Vraag naar de betekenis van het visioen

De profeet blijft na het vertellen van wat hij ziet niet stil. Hij wil er ook de betekenis van weten en vraagt daarnaar. Hij stelt zijn vraag niet omdat hij de betekenis van de kandelaar niet kent. Daarvan is hij goed op de hoogte. Hij vraagt naar de betekenis van “deze dingen”, dat is het geheel van het nachtgezicht. Hij wil weten wat de kandelaar en de olijfbomen te zeggen hebben, wat de toepassing ervan is voor hem en de zijnen en voor hun omstandigheden.

De reactie van de HEERE geeft de indruk dat Hij veronderstelt dat Zacharia de betekenis toch had moeten weten. Maar Zacharia moet toegeven dat hij die niet weet. Hij doet dat met groot respect en eerbied voor de HEERE, Die hij aanspreekt met “Heere”, Adonai, dat is de soevereine Heer.

Niet door kracht, maar door Gods Geest

De HEERE gaat vervolgens op de vraag van Zacharia in. Hij begint ermee te zeggen dat het antwoord “het woord van de HEERE tot Zerubbabel” is. Het woord van de HEERE is ten aanzien van toekomstige gebeurtenissen met het oog op de herbouw van de tempel. Zerubbabel is ontmoedigd door de tegenstand bij de herbouw. Nu wordt hij bemoedigd dat hij het niet van menselijke kracht, van eigen inspanning, hoeft te verwachten, maar dat de Geest van God garant staat dat het werk klaarkomt.

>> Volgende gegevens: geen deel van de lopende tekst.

Lemma layout_deps_spec d rs clid prid s es cl B s' es' : linked d rs clid prid s es cl B s' es' →
  ∀ fuel pc0 hdl m pc rc vc, unit_ok d → (∀ r, r ∈ rs → r ∈ dtdo_breltab d) → rels_in d rs →
  (base.size (U ∖ s) <= fuel)%nat → fits dtdo_len pc B → fits dtdo_brelen rc B → fits dtdo_varlen vc B →
  layout_deps env (dt_link_layout env fuel) d pc0 rs (mk_layout (view s m) hdl pc rc vc) =
    Some (s32 pc0, mk_layout (view s' (place pc B ∪ m)) hdl (pc + total dtdo_len B) (rc + total dtdo_brelen B)
                     (vc + total dtdo_varlen B)).
Proof using lib.
  intros Hl. pose proof Hl as Hl0. revert Hl0.
  induction Hl as [d clid prid s es|d r rs clid prid s es cl B s' es' Hc H IH|d r rs clid prid s es c rd epid es1 cl1 B1 s2 es2 cl B2 s3 es3
    Hc Hns Hrd He H1 IH1 H2 IH2]; intros Hl fuel pc0 hdl m pc rc vc Hd Hrs Hin Hfuel Hpc Hrc Hvc; cbn [layout_deps].
  - cbn [place total foldr]. by rewrite map_empty_union, !Z.add_0_r.
  - destruct (reloc_cases d r Hd) as (n & -> & _ & _ & Hn); [set_solver|]. cbn [mbind option_bind ly_ids ly_hdl ly_pc ly_rc ly_vc].
    rewrite get_func_view. specialize (IH H fuel pc0 hdl m pc rc vc Hd ltac:(set_solver) (rels_in_cons _ _ _ Hin) Hfuel Hpc Hrc Hvc).
    destruct Hn as [_ _ ->|a i Ht Ha HaL Hi _ _ ->]; cbn [mbind option_bind]; [done|].
    destruct (_ || _) eqn:Ek; [|done]. rewrite (proj2 (Z.eqb_neq a 0)) by done. rewrite view_lookup, Hi.
    cbn [fmap option_fmap option_map mbind option_bind].
    destruct (Z.eqb_spec (di_kind i) DT_IDENT_SYMBOL) as [Hk|Hk].
    + assert (callee d r = Some a) as Hca by (unfold callee; rewrite Ht; cbn; by rewrite (proj2 (Z.eqb_eq _ _) Hk)).
      rewrite (seen_flag s m a i); [|apply (Hin r); set_solver|done]. rewrite bool_decide_true by (by apply Hc).
      by rewrite orb_true_r.
    + unfold mark. cbn [set_id set_flags di_kind]. by rewrite (proj2 (Z.eqb_neq _ _) Hk).
  - destruct (new_fun d r c s m Hd) as (n & i & rd' & Hn & _ & Hi & HcU & Hc0 & _ & Hf & Hv & Hk & Hfl & Hgd & Hda & Hdi & Hrd' & Hrok);
      [set_solver|intros r' c' ? ?; apply (Hin r'); set_solver|done|done|]. rewrite Hrd in Hrd'. simplify_eq.
    rewrite Hn. cbn [mbind option_bind ly_ids ly_hdl ly_pc ly_rc ly_vc]. rewrite Hf. cbn [mbind option_bind].
    rewrite Hc0, Hv. cbn [mbind option_bind]. rewrite Hk, Hfl. change (DT_IDENT_SYMBOL =? DT_IDENT_SYMBOL) with true.
    cbn [negb orb]. rewrite Hgd. cbn [mbind option_bind]. rewrite Hda, Hdi. cbn [mbind option_bind].
    destruct (size_new c s fuel HcU Hns Hfuel) as (f & -> & Hf').
    destruct (fits_new _ _ _ _ _ len_nonneg Hpc) as (Ep & Es & Eu & Hm1 & Fp1 & Fp2 & Tp).
    destruct (fits_new _ _ _ _ _ brelen_nonneg Hrc) as (Er & _ & _ & _ & Fr1 & Fr2 & Tr).
    destruct (fits_new _ _ _ _ _ varlen_nonneg Hvc) as (Ev & _ & _ & _ & Fv1 & Fv2 & Tv).
    cbn [b_difo] in *.
    assert (dt_link_layout env (S f) rd' c (mk_layout (view s m) hdl pc rc vc) = Some (s32 pc,
      mk_layout (view s2 (place (pc + dtdo_len rd') B1 ∪ m)) hdl (pc + dtdo_len rd' + total dtdo_len B1)
        (rc + dtdo_brelen rd' + total dtdo_brelen B1) (vc + dtdo_varlen rd' + total dtdo_varlen B1))) as Hrec.
    { cbn [dt_link_layout ly_ids ly_hdl ly_pc ly_rc ly_vc]. rewrite (enter_view s m c i) by (done || by apply Z.eqb_neq).
      cbn [mbind option_bind]. rewrite Ep, Er, Ev. unfold relocs in IH1, H1.
      destruct (inlined c) eqn:Hinl.
      - inversion H1; subst. cbn [place total foldr]. by rewrite map_empty_union, !Z.add_0_r.
      - apply IH1; try done. pose proof (rels_in_difo c rd' HcU Hrd) as Hri. unfold relocs in Hri. by rewrite Hinl in Hri. }
    rewrite Hrec, Es. cbn [mbind option_bind]. rewrite (proj2 (Z.eqb_neq pc (-1))) by done. cbn [ly_ids ly_hdl ly_pc ly_rc ly_vc].
    rewrite view_lookup, Hi. cbn [fmap option_fmap option_map mbind option_bind]. rewrite view_place by done.
    destruct (linked_seen _ _ _ _ _ _ _ _ _ _ Hl) as (Hnd & _). destruct (linked_seen _ _ _ _ _ _ _ _ _ _ H1) as (_ & _ & Hs2).
    assert (s ⊆ s2) as Hs2' by (rewrite Hs2; clear; set_solver).
    rewrite (IH2 H2 (S f) pc0 hdl _ _ _ _ Hd (λ r' Hr', Hrs r' (list_elem_of_further _ _ _ Hr')) (rels_in_cons _ _ _ Hin)
               (size_more _ _ _ Hs2' Hfuel) Fp2 Fr2 Fv2).
    do 2 f_equal. f_equal; [|done|done|done]. f_equal. rewrite Eu, insert_union_l, map_union_assoc. f_equal.
    change (mk_block c rd' epid cl1 :: B1 ++ B2) with ((mk_block c rd' epid cl1 :: B1) ++ B2) in *.
    rewrite place_app by done. f_equal. f_equal. cbn [total foldr b_difo]. fold (total dtdo_len B1). lia.
Qed.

Bij “kracht” en “geweld” kunnen we denken aan een krachtige enkeling en aan het geweld van een menigte, waarbij het in beide gevallen om menselijke inbreng gaat. Al is iemand nog zo sterk en al zijn er nog zoveel mensen bij elkaar, niets ervan kan God gebruiken om Zijn werk te doen.

Dit zegt Hij Die geen menselijke kracht kan gebruiken en die ook niet hoeft te gebruiken, daar Hij “de HEERE van de legermachten” is. Alle aardse en hemelse legermachten zijn aan Hem onderworpen en staan Hem ter beschikking.

Met deze uitleg verklaart de HEERE dat het visioen spreekt van Gods Geest door Wie Zerubbabel Gods werk kan doen. Het resultaat van dat werk is het getuigenis van Gods heerlijkheid in de wereld.

Hoe belangrijk is dit woord ook voor onze dagen die vol zijn van comités, planningen, organisaties, budgetten, sponsoracties enzovoort. Omdat een werk voor God een door en door geestelijk werk is, kan dat nooit door menselijke inspanning, niet door eigen kracht of met gezag van anderen, worden verricht (vgl. Hs 1:7). Gods werk kan alleen slagen in de kracht van de almachtige, onfeilbare Geest van God.

Zoals de lampen van olie worden voorzien die komt van een bron die niet van menselijke makelij is, en ook zonder menselijke tussenkomst, gebeurt Gods werk niet via een menigte of door energieke en overredende mensen. Zwakheid is geen verhindering, maar juist een noodzaak wil God Zijn werk kunnen doen (2Ko 12:9a; 1Sm 14:6b; 2Kr 14:11; Hb 11:34).